*INFORMATION*.
(** What the server needs of the chain acceptor: [dispatch] on a body type and
    a body, with the status to ack; the first argument after the state is the
    clock, in milliseconds. *)
Class Dispatcher (A : Type) := dispatch_to : A -> Z -> Z -> list byte -> A * AckStatus.

Section Server.
Context `{Snow.Lib} `{!Postcard ControlEnvelope} `{!Postcard ControlAck}.
Context {A : Type} `{!Dispatcher A} `{!Hex} `{!Blake2}.

Record SessionState := mkSessionState {
  ss_session : Session;
  last_peer_addr : Net.SocketAddr;
  control_channel : ControlChannel;
  next_outbound_seq : Z
}.

Record HeartbeatServer := mkServer {
  local_keys : StaticKeyPair;
  peer_state : PeerState;
  pending_store : list CandidateRecord;
  acceptor : option A;
  server_session : option SessionState
}.

Record Ambient := mkAmbient {
  amb_rng : Snow.Entropy;
  amb_now_ms : Z;      (** the clock at the first reading of the step *)
  amb_record_ms : Z;   (** the clock when the peer state is updated *)
  amb_sent : bool      (** [send_to] returned [Ok] *)
}.

Definition Datagrams : Type := list (Net.SocketAddr * list byte).

Definition send_to (amb : Ambient) (packet : list byte) (dest : Net.SocketAddr) : Datagrams :=
  if amb_sent amb then [(dest, packet)] else [].

(** [HeartbeatServer::bind]. *)
Definition bind (keys : StaticKeyPair) (p : PeerState) (store : list CandidateRecord)
    (acc : option A) : HeartbeatServer := mkServer keys p store acc None.

Definition with_session (srv : HeartbeatServer) (st : SessionState) : HeartbeatServer :=
  mkServer (local_keys srv) (peer_state srv) (pending_store srv) (acceptor srv) (Some st).
Definition with_crypto (st : SessionState) (s : Session) : SessionState :=
  mkSessionState s (last_peer_addr st) (control_channel st) (next_outbound_seq st).

Definition handle_handshake1 (amb : Ambient) (srv : HeartbeatServer) (v : PacketView)
    (src : Net.SocketAddr) : HeartbeatServer * Datagrams :=
  match process_handshake_1 (amb_rng amb) (local_keys srv) v with
  | Err _ => (srv, [])
  | Ok half =>
      let offered_pubkey := half_remote_public half in
      if negb (bool_decide (Some offered_pubkey = peer_static_key (peer_state srv))) then
        if is_peer_enrolled (peer_state srv) then (srv, [])
        else
          (mkServer (local_keys srv) (peer_state srv)
             (record_candidate (pending_store srv) offered_pubkey (amb_now_ms amb))
             (acceptor srv) (server_session srv), [])
      else
        match half_complete half with
        | Err _ => (srv, [])
        | Ok (session, reply) =>
            if amb_sent amb
            then (with_session srv (mkSessionState session src channel_new 0), send_to amb reply src)
            else (srv, [])
        end
  end.

Definition handle_heartbeat (amb : Ambient) (srv : HeartbeatServer) (v : PacketView)
    (src : Net.SocketAddr) : HeartbeatServer * Datagrams :=
  match server_session srv with
  | None => (srv, [])
  | Some st =>
      let '(s1, decoded) := decode_heartbeat (ss_session st) v in
      match decoded with
      | Err _ => (with_session srv (with_crypto st s1), [])
      | Ok d =>
          let '(s2, ack) := encode_heartbeat_ack s1 (dh_counter d) (amb_now_ms amb) in
          match ack with
          | Err _ => (with_session srv (with_crypto st s2), [])
          | Ok (_, packet) =>
              if amb_sent amb then
                let '(p', _) := record_heartbeat (peer_state srv) src (amb_record_ms amb) in
                (mkServer (local_keys srv) p' (pending_store srv) (acceptor srv)
                   (Some (mkSessionState s2 src (control_channel st) (next_outbound_seq st))),
                 send_to amb packet src)
              else (with_session srv (with_crypto st s2), [])
          end
      end
  end.

(** The status [handle_control] acks with, and the acceptor after it. *)
Definition dispatch_inbound (now_ms : Z) (acc : option A) (d : InboundDisposition) : option A * AckStatus :=
  match d with
  | Deliver env =>
      match acc with
      | Some a => let '(a', status) := dispatch_to a now_ms (env_body_type env) (env_body env) in
                  (Some a', status)
      | None => (None, AckUnknown)
      end
  | Duplicate => (acc, AckOk)
  end.
(* ===== verification/ChainTypes.v ===== *)
(** * The bodies of the chain RPCs ([ratatoskr/src/chain_query.rs],
    [ratatoskr/src/canary.rs], the chain types of [ratatoskr/src/control.rs])
    and the errors of a query ([yggdrasil/src/chain/client/body_handler.rs]) *)

From S2P Require Import Prelude RustStd External RuleTypes PubKey Rule Predicate Reliability Canary.

Inductive Mode := Gateway | Relay | Terminal.

#[global] Instance Mode_eq_dec : EqDecision Mode.
Proof. solve_decision. Defined.

Definition Mode_as_str (m : Mode) : string :=
  match m with Gateway => "gateway" | Relay => "relay" | Terminal => "terminal" end.

Record ChainIdentity := mkIdentity {
  ci_local : PubKey;
  ci_upstream : option PubKey;
  ci_downstream : option PubKey;
  ci_predicate_origin : option PubKey;
  ci_last_apply_unix : option Z
}.

Record DerivedRulesResponse := mkDerivedRules {
  drr_predicates : list Predicate;
  drr_derived_rules : list Rule;
  drr_chain : ChainIdentity
}.

Record ChainHop := mkHop {
  hop_index : Z;
  hop_mode : Mode;
  hop_uptime_secs : Z;
  hop_name : option string;
  hop_view : DerivedRulesResponse;
  hop_query_rtt_ms : option Z
}.

Definition CHAIN_HOP_REPLY_MAX_WIRE_BYTES : Z := 16 * 1024.
Definition CHAIN_HOP_DEFAULT_DEPTH_BUDGET : Z := 16.
Definition CHAIN_HOP_DEFAULT_DEADLINE_MS : Z := 5000.

Record ChainHopQuery := mkHopQuery {
  hq_query_id : Z;
  hq_depth_budget : Z;
  hq_deadline_ms : Z
}.

Record ChainHopReply := mkHopReply {
  hr_query_id : Z;
  hr_hops : list ChainHop;
  hr_partial : bool;
  hr_error : option string
}.

Record CanaryArm := mkCanaryArm {
  ca_query_id : Z;
  ca_depth_budget : Z;
  ca_deadline_ms : Z;
  ca_rule_listen : Net.SocketAddr;
  ca_rule_protocol : Protocol;
  ca_token : Token;
  ca_expires_unix_ms : Z
}.

Record CanaryHop := mkCanaryHop {
  ch_hop_index : Z;
  ch_pubkey : PubKey;
  ch_name : option string;
  ch_mode : Mode;
  ch_rule_present : bool;
  ch_echo_armed : bool;
  ch_query_rtt_ms : option Z
}.

Record CanaryReply := mkCanaryReply {
  cr_query_id : Z;
  cr_hops : list CanaryHop;
  cr_partial : bool;
  cr_error : option string
}.

Section QueryError.
Context `{Extern}.

Inductive QueryError :=
  | QueryTimeout
  | ClientDown
  | QuerySend (e : SendError)
  | QueryEncode (e : postcard_error).

End QueryError.
Lemma pcp_decode_bytes r r2 r12 r37 options :
  pcp_response_wf r -> length r12 = 12%nat -> length r37 = 3%nat ->
  pcp_decode_map_response (pcp_response_bytes r r2 r12 r37 ++ options) = Ok r.
Proof.
  destruct r as [code epoch life nonce proto ip ep addr].
  intros (Hlife & Hepoch & Hnonce & Hip & Hep) H12 H37. cbn in Hlife, Hepoch, Hnonce, Hip, Hep.
  unfold pcp_response_bytes. cbn [pr_result_code pr_epoch_time pr_assigned_lifetime pr_nonce pr_protocol
    pr_internal_port pr_assigned_external_port pr_assigned_external_addr].
  destruct (be_bytes 4 life Hlife) as (bl & -> & Hbl & <-), (be_bytes 4 epoch Hepoch) as (be & -> & Hbe & <-),
    (be_bytes 2 ip Hip) as (bi & -> & Hbi & <-), (be_bytes 2 ep Hep) as (bx & -> & Hbx & <-).
  pose proof (Net.v6_of_octets_octets (Net.to_ipv6_mapped addr)) as Hv6.
  pose proof (Net.v6_octets_length (Net.to_ipv6_mapped addr)) as Hv6l.
  set (oct := Net.v6_octets _) in *. clearbody oct.
  unfold pcp_decode_map_response.
  rewrite (proj2 (Z.ltb_ge _ _)).
  2:{ rewrite !zlen_app. unfold zlen. rewrite Hbl, Hbe, Hbi, Hbx, H12, H37, Hnonce, Hv6l.
      unfold PCP_MAP_RESPONSE_LEN, PCP_NONCE_LEN. cbn [length]. lia. }
  explode bl. explode be. explode bi. explode bx. explode r12. explode r37. unfold PCP_NONCE_LEN in Hnonce.
  explode nonce. explode oct.
  set (buf := _ ++ options).
  change (byte_at buf 0) with 2. change (byte_at buf 1) with 129. cbn [negb Z.eqb Z.land Z.sub].
  change (byte_at buf 3) with (byte_to_Z (byte_of_Z (pcp_result_as_u8 code))).
  change (byte_at buf 36) with (byte_to_Z (byte_of_Z (ip_proto proto))).
  rewrite (ltac:(by destruct code) : byte_to_Z (byte_of_Z (pcp_result_as_u8 code)) = pcp_result_as_u8 code).
  rewrite (ltac:(by destruct proto) : byte_to_Z (byte_of_Z (ip_proto proto)) = ip_proto proto).
  assert (v6_from (slice buf 44 60) = Net.to_ipv6_mapped addr) as -> by exact (f_equal (default _) Hv6).
  rewrite pcp_result_roundtrip. unfold ipv6_mapped_to_v4. rewrite Net.to_ipv4_mapped_mapped.
  by destruct proto.
Qed.

Lemma v6_from_octets l : length l = 16%nat -> Net.v6_octets (v6_from l) = l.
Proof. intros Hl. explode l. reflexivity. Qed.
Lemma v4_from_octets l : length l = 4%nat -> Net.v4_octets (v4_from l) = l.
Proof. intros Hl. explode l. reflexivity. Qed.

Lemma to_be_from n l : length l = n -> to_be n (from_be l) = l.
Proof. intros <-. apply to_from_be. Qed.

Lemma length_slice l a b : (a <= b)%nat -> (b <= length l)%nat -> length (slice l a b) = (b - a)%nat.
Proof. intros. unfold slice. rewrite length_take, length_drop. lia. Qed.

Lemma slice_split l a b c :
  (a <= b)%nat -> (b <= c)%nat -> (c <= length l)%nat -> slice l a c = slice l a b ++ slice l b c.
Proof.
  intros. unfold slice. rewrite <- (firstn_skipn (b - a) (firstn (c - a) (skipn a l))).
  rewrite take_take, Nat.min_l, skipn_firstn_comm, skipn_skipn by lia. f_equal.
  replace (c - a - (b - a))%nat with (c - b)%nat by lia. by replace (b - a + a)%nat with b by lia.
Qed.

Lemma slice_head l n : (n <= length l)%nat -> l = slice l 0 n ++ skipn n l.
Proof. intros. unfold slice. by rewrite Nat.sub_0_r, drop_0, firstn_skipn. Qed.

Lemma slice_one l a : (a < length l)%nat -> slice l a (S a) = [byte_of_Z (byte_at l a)].
Proof.
  intros Ha. unfold slice, byte_at. replace (S a - a)%nat with 1%nat by lia.
  destruct (lookup_lt_is_Some_2 l a Ha) as [x Hx]. rewrite Hx, byte_of_to_Z.
  rewrite (drop_S _ _ _ Hx). done.
Qed.

Lemma slice_fits l a n :
  (a + n <= length l)%nat -> fits (8 * Z.of_nat n) (from_be (slice l a (a + n))).
Proof. intros. apply from_be_fits. rewrite length_slice; lia. Qed.

Lemma to_be_slice l a b n : (a <= b)%nat -> (b <= length l)%nat -> n = (b - a)%nat -> to_be n (from_be (slice l a b)) = slice l a b.
Proof. intros. apply to_be_from. rewrite length_slice; lia. Qed.

(** A decoded PCP response is what the layout gives for it. *)
Lemma pcp_decode_inv buf r :
  pcp_decode_map_response buf = Ok r ->
  pcp_response_wf r /\ exists r2 r12 r37 options,
    length r12 = 12%nat /\ length r37 = 3%nat /\ buf = pcp_response_bytes r r2 r12 r37 ++ options.
Proof.
  unfold pcp_decode_map_response, PCP_MAP_RESPONSE_LEN. destruct (Z.ltb_spec (zlen buf) 60) as [|Hlen]; [done|].
  unfold zlen in Hlen. assert (60 <= length buf)%nat as Hlen' by lia. clear Hlen.
  destruct (Z.eqb_spec (byte_at buf 0) PCP_VERSION) as [Hv|]; [cbn [negb]|done].
  destruct (_ =? 0) eqn:Hr; [done|]. destruct (Z.eqb_spec (Z.land (byte_at buf 1) (255 - PCP_OPCODE_RESPONSE_BIT)) PCP_OPCODE_MAP) as [Hop|]; [cbn [negb]|done].
  destruct (pcp_result_from_wire _) as [code|] eqn:Hcode; [cbn [mbind result_bind]|done].
  apply pcp_result_inv in Hcode.
  destruct (if _ =? IP_PROTO_TCP then _ else _) as [proto|] eqn:Hproto; [cbn [mbind result_bind]|done].
  destruct (ipv6_mapped_to_v4 _) as [addr|] eqn:Haddr; [cbn [mbind result_bind]|done]. intros [= <-].
  assert (byte_at buf 1 = 129) as Hop1.
  { destruct (lookup_lt_is_Some_2 buf 1) as [b1 Hb1]; [lia|]. unfold byte_at in *. rewrite Hb1 in *.
    by rewrite (response_byte b1 1). }
  assert (byte_at buf 36 = ip_proto proto) as Hp36.
  { destruct (Z.eqb_spec (byte_at buf 36) IP_PROTO_TCP); [by injection Hproto as <-|].
    destruct (Z.eqb_spec (byte_at buf 36) IP_PROTO_UDP); [by injection Hproto as <-|done]. }
  assert (Net.v6_octets (Net.to_ipv6_mapped addr) = slice buf 44 60) as Hoct.
  { unfold ipv6_mapped_to_v4 in Haddr. destruct (Net.to_ipv4_mapped _) eqn:Hm; [|done]. injection Haddr as <-.
    apply mapped_inv in Hm as <-. apply v6_from_octets, length_slice; lia. }
  split.
  { unfold pcp_response_wf. cbn [pr_assigned_lifetime pr_epoch_time pr_nonce pr_internal_port pr_assigned_external_port].
    split_and!; [apply (slice_fits buf 4 4); lia|apply (slice_fits buf 8 4); lia|apply length_slice; unfold PCP_NONCE_LEN; lia
                |apply (slice_fits buf 40 2); lia|apply (slice_fits buf 42 2); lia]. }
  exists (byte_of_Z (byte_at buf 2)), (slice buf 12 24), (slice buf 37 40), (skipn 60 buf).
  split; [apply length_slice; lia|]. split; [apply length_slice; lia|].
  unfold pcp_response_bytes. cbn [pr_result_code pr_epoch_time pr_assigned_lifetime pr_nonce pr_protocol
    pr_internal_port pr_assigned_external_port pr_assigned_external_addr].
  rewrite Hoct, <- Hcode, <- Hp36, !to_be_slice by lia.
  rewrite (slice_head buf 60) at 1 by lia. f_equal.
  rewrite (slice_split buf 0 1 60), (slice_split buf 1 2 60), (slice_split buf 2 3 60), (slice_split buf 3 4 60),
    (slice_split buf 4 8 60), (slice_split buf 8 12 60), (slice_split buf 12 24 60), (slice_split buf 24 36 60),
    (slice_split buf 36 37 60), (slice_split buf 37 40 60), (slice_split buf 40 42 60), (slice_split buf 42 44 60)
    by lia.
  rewrite !slice_one, Hv, Hop1 by lia. reflexivity.
Qed.

(** The same for NAT-PMP. *)
Lemma pmp_code_back c : from_be (to_be 2 (natpmp_result_as_u16 c)) = natpmp_result_as_u16 c.
Proof. by destruct c. Qed.

Lemma natpmp_decode_bytes r extra :
  natpmp_response_wf r -> natpmp_decode_map_response (natpmp_response_bytes r ++ extra) = Ok r.
Proof.
  destruct r as [code proto secs ip ep life]. intros (Hsecs & Hip & Hep & Hlife). cbn in Hsecs, Hip, Hep, Hlife.
  unfold natpmp_response_bytes. cbn [nr_result_code nr_protocol nr_seconds_since_epoch nr_internal_port
    nr_assigned_external_port nr_assigned_lifetime].
  pose proof (pmp_code_back code) as Hcode. pose proof (length_to_be 2 (natpmp_result_as_u16 code)) as Hcl.
  set (bc := to_be 2 (natpmp_result_as_u16 code)) in *. clearbody bc.
  destruct (be_bytes 4 secs Hsecs) as (bs & -> & Hbs & <-), (be_bytes 2 ip Hip) as (bi & -> & Hbi & <-),
    (be_bytes 2 ep Hep) as (bx & -> & Hbx & <-), (be_bytes 4 life Hlife) as (bl & -> & Hbl & <-).
  unfold natpmp_decode_map_response. rewrite (proj2 (Z.ltb_ge _ _)).
  2:{ rewrite !zlen_app. unfold zlen. rewrite Hcl, Hbs, Hbi, Hbx, Hbl. unfold NATPMP_MAP_RESPONSE_LEN. cbn [length]. lia. }
  explode bc. explode bs. explode bi. explode bx. explode bl. set (buf := _ ++ extra).
  change (byte_at buf 0) with 0. change (slice buf 2 4) with [b; b0]. rewrite Hcode.
  destruct proto; (change (byte_at buf 1) with 129 || change (byte_at buf 1) with 130); cbn [negb Z.eqb Z.land Z.sub];
    cbn [mbind result_bind]; by rewrite natpmp_result_roundtrip.
Qed.

Lemma natpmp_decode_inv buf r :
  natpmp_decode_map_response buf = Ok r ->
  natpmp_response_wf r /\ exists extra, buf = natpmp_response_bytes r ++ extra.
Proof.
  unfold natpmp_decode_map_response, NATPMP_MAP_RESPONSE_LEN. destruct (Z.ltb_spec (zlen buf) 16) as [|Hlen]; [done|].
  unfold zlen in Hlen. assert (16 <= length buf)%nat as Hlen' by lia. clear Hlen.
  destruct (Z.eqb_spec (byte_at buf 0) NATPMP_VERSION) as [Hv|]; [cbn [negb]|done].
  destruct (_ =? 0) eqn:Hr; [done|].
  destruct (if _ =? NATPMP_OPCODE_MAP_UDP then _ else _) as [proto|] eqn:Hproto; [cbn [mbind result_bind]|done].
  destruct (natpmp_result_from_wire _) as [code|] eqn:Hcode; [cbn [mbind result_bind]|done].
  apply natpmp_result_inv in Hcode. intros [= <-].
  assert (byte_at buf 1 = match proto with MapUdp => 129 | MapTcp => 130 end) as Hop1.
  { destruct (lookup_lt_is_Some_2 buf 1) as [b1 Hb1]; [lia|]. unfold byte_at in *. rewrite Hb1 in *.
    destruct (Z.eqb_spec (Z.land (byte_to_Z b1) (255 - NATPMP_OPCODE_RESPONSE_BIT)) NATPMP_OPCODE_MAP_UDP);
      [injection Hproto as <-; by rewrite (response_byte b1 1)|].
    destruct (Z.eqb_spec (Z.land (byte_to_Z b1) (255 - NATPMP_OPCODE_RESPONSE_BIT)) NATPMP_OPCODE_MAP_TCP); [|done].
    injection Hproto as <-; by rewrite (response_byte b1 2). }
  split.
  { unfold natpmp_response_wf. cbn [nr_seconds_since_epoch nr_internal_port nr_assigned_external_port nr_assigned_lifetime].
    split_and!; [apply (slice_fits buf 4 4); lia|apply (slice_fits buf 8 2); lia|apply (slice_fits buf 10 2); lia
                |apply (slice_fits buf 12 4); lia]. }
  exists (skipn 16 buf). unfold natpmp_response_bytes. cbn [nr_result_code nr_protocol nr_seconds_since_epoch nr_internal_port
    nr_assigned_external_port nr_assigned_lifetime].
  rewrite <- Hcode, !to_be_slice by lia. rewrite (slice_head buf 16) at 1 by lia. f_equal.
  rewrite (slice_split buf 0 1 16), (slice_split buf 1 2 16), (slice_split buf 2 4 16), (slice_split buf 4 8 16),
    (slice_split buf 8 10 16), (slice_split buf 10 12 16) by lia.
  rewrite !slice_one, Hv, Hop1 by lia. by destruct proto.
Qed.

Lemma natpmp_external_exact buf r :
  decode_external_address_response buf = Ok r <->
  fits 32 (nx_seconds_since_epoch r) /\ exists extra, buf = natpmp_external_bytes r ++ extra.
Proof.
  split.
  - unfold decode_external_address_response, NATPMP_EXTERNAL_ADDRESS_RESPONSE_LEN, validate_response_header.
    destruct (Z.ltb_spec (zlen buf) 12) as [|Hlen]; [done|].
    unfold zlen in Hlen. assert (12 <= length buf)%nat as Hlen' by lia. clear Hlen.
    destruct (Z.eqb_spec (byte_at buf 0) NATPMP_VERSION) as [Hv|]; [cbn [negb]|done].
    destruct (_ =? 0) eqn:Hr; [done|].
    destruct (Z.eqb_spec (Z.land (byte_at buf 1) (255 - NATPMP_OPCODE_RESPONSE_BIT)) NATPMP_OPCODE_EXTERNAL_ADDRESS) as [Hop|];
      [cbn [negb mbind result_bind]|done].
    destruct (natpmp_result_from_wire _) as [code|] eqn:Hcode; [cbn [mbind result_bind]|done].
    apply natpmp_result_inv in Hcode. intros [= <-].
    assert (byte_at buf 1 = 128) as Hop1.
    { destruct (lookup_lt_is_Some_2 buf 1) as [b1 Hb1]; [lia|]. unfold byte_at in *. rewrite Hb1 in *.
      by rewrite (response_byte b1 0). }
    cbn [nx_seconds_since_epoch]. split; [apply (slice_fits buf 4 4); lia|].
    exists (skipn 12 buf). unfold natpmp_external_bytes. cbn [nx_result_code nx_seconds_since_epoch nx_external_address].
    rewrite <- Hcode, !to_be_slice, v4_from_octets by (try apply length_slice; lia).
    rewrite (slice_head buf 12) at 1 by lia. f_equal.
    rewrite (slice_split buf 0 1 12), (slice_split buf 1 2 12), (slice_split buf 2 4 12), (slice_split buf 4 8 12) by lia.
    by rewrite !slice_one, Hv, Hop1 by lia.
  - destruct r as [code secs addr]. intros (Hsecs & extra & ->). cbn in Hsecs. unfold natpmp_external_bytes.
    cbn [nx_result_code nx_seconds_since_epoch nx_external_address].
    pose proof (pmp_code_back code) as Hcode. pose proof (length_to_be 2 (natpmp_result_as_u16 code)) as Hcl.
    set (bc := to_be 2 (natpmp_result_as_u16 code)) in *. clearbody bc.
    destruct (be_bytes 4 secs Hsecs) as (bs & -> & Hbs & <-).
    unfold decode_external_address_response. rewrite (proj2 (Z.ltb_ge _ _)).
    2:{ rewrite !zlen_app. unfold zlen. rewrite Hcl, Hbs, Net.v4_octets_length.
        unfold NATPMP_EXTERNAL_ADDRESS_RESPONSE_LEN. cbn [length]. lia. }
    explode bc. explode bs. set (buf := _ ++ extra). unfold validate_response_header.
    change (byte_at buf 0) with 0. change (byte_at buf 1) with 128. change (slice buf 2 4) with [b; b0]. rewrite Hcode.
    by destruct code, addr.
Qed.
(** [NatMapper::spawn]: the reconciler it runs, or why there is none. *)
Definition mapper_spawn (mode : NatTraversalMode) (gateway : option Gateway) (accept_listen : option Net.SocketAddr)
    (https_listen : Net.SocketAddr) (https_http3 : bool) (s : RuleSet) (release_timeout : option Z) :
    result MapperSpawnError Reconciler :=
  match mode with
  | NatOff => Err SpawnDisabled
  | _ =>
      match gateway with
      | None => Err SpawnDiscovery
      | Some g =>
          Ok (reconciler_new
                (mkMapperConfig mode g accept_listen https_listen https_http3
                   (default DEFAULT_SHUTDOWN_RELEASE_TIMEOUT release_timeout))
                s (mkNatSnapshot mode Discovering (Some (gw_addr g)) None None [] None))
      end
  end.

End Reconciler.

(** ** Reasoning about the monad *)

Section Triples.
Context `{UrlLib} {W : World}.

Definition triple {A} (P : Reconciler -> Prop) (m : M A) (Q : A -> Reconciler -> Prop) : Prop :=
  forall r, P r -> Q (fst (m r)) (snd (m r)).

(** [I] holds throughout. *)
Definition keeps {A} (I : Reconciler -> Prop) (m : M A) : Prop := triple I m (fun _ => I).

*TASK REQUIREMENTS*.
Out of the material above, gather each line where "CanaryHop" appears.

*EXERCISE RESULT*.
Record CanaryHop := mkCanaryHop {
  cr_hops : list CanaryHop;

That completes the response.